## Provided data
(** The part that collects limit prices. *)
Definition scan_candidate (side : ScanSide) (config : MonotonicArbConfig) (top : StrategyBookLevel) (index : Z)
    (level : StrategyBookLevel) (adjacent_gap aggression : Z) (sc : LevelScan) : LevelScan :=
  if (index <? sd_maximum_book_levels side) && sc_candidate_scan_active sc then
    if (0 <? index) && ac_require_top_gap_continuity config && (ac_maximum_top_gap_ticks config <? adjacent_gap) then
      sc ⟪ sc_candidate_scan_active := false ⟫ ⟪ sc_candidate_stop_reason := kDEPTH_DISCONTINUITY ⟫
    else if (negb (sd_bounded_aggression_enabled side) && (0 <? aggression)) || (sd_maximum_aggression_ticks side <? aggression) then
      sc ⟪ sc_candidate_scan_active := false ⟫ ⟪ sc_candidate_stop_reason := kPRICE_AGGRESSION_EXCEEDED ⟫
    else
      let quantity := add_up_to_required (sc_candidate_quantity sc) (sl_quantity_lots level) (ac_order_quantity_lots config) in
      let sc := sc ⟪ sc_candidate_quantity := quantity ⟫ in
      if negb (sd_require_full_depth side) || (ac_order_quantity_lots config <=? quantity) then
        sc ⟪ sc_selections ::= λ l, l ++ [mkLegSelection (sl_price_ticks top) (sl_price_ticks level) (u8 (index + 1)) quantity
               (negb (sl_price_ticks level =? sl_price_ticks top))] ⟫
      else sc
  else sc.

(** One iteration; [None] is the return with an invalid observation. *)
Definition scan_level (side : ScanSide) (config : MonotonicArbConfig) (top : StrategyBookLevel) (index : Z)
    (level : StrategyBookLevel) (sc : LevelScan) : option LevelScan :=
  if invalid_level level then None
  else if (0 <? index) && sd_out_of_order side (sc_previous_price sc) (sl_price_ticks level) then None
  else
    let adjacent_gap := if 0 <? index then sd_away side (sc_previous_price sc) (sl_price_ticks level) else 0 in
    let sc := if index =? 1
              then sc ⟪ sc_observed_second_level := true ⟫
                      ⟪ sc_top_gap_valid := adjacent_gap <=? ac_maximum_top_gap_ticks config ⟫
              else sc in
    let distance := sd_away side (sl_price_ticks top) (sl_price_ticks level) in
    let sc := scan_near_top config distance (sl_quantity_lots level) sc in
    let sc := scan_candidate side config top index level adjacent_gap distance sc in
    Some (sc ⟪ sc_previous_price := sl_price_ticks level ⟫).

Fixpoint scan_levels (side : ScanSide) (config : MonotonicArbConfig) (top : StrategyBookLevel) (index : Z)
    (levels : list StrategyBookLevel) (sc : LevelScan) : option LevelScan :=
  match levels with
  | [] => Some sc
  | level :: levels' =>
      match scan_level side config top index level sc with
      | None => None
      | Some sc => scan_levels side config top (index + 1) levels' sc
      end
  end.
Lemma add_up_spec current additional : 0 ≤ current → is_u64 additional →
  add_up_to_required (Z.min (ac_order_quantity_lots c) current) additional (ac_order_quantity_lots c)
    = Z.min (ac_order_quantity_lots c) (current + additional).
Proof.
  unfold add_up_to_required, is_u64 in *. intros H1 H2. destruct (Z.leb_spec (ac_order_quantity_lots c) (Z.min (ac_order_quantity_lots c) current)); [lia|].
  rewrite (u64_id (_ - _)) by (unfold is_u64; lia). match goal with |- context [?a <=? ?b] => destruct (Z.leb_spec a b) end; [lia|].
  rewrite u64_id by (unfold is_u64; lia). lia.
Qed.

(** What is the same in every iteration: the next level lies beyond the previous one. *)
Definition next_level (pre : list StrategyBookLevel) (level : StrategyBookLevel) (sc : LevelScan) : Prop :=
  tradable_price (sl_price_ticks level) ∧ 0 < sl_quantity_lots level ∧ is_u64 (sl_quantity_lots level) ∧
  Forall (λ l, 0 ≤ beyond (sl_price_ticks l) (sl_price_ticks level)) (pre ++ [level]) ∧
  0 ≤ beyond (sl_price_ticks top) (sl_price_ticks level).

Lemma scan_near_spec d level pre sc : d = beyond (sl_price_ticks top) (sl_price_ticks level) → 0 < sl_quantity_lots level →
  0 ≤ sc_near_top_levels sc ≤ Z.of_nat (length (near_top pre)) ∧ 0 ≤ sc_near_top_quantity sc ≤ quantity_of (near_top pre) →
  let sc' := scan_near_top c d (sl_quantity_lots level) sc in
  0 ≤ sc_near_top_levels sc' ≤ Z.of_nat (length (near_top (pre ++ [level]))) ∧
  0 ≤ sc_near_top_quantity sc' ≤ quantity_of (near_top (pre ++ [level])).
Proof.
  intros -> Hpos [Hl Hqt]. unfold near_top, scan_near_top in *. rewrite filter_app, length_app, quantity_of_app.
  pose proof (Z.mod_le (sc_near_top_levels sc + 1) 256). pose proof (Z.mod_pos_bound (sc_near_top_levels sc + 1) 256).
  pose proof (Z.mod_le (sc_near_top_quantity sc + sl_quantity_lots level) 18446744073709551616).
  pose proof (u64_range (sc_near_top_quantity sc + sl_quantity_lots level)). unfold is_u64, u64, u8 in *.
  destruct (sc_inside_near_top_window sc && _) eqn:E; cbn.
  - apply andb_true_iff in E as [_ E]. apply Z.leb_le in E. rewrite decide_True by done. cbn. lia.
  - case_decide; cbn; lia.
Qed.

## Task description
Using the material above, filter for lines holding "Some" and copy each one.

## Task answer
    Some (sc ⟪ sc_previous_price := sl_price_ticks level ⟫).
  | [] => Some sc
      | Some sc => scan_levels side config top (index + 1) levels' sc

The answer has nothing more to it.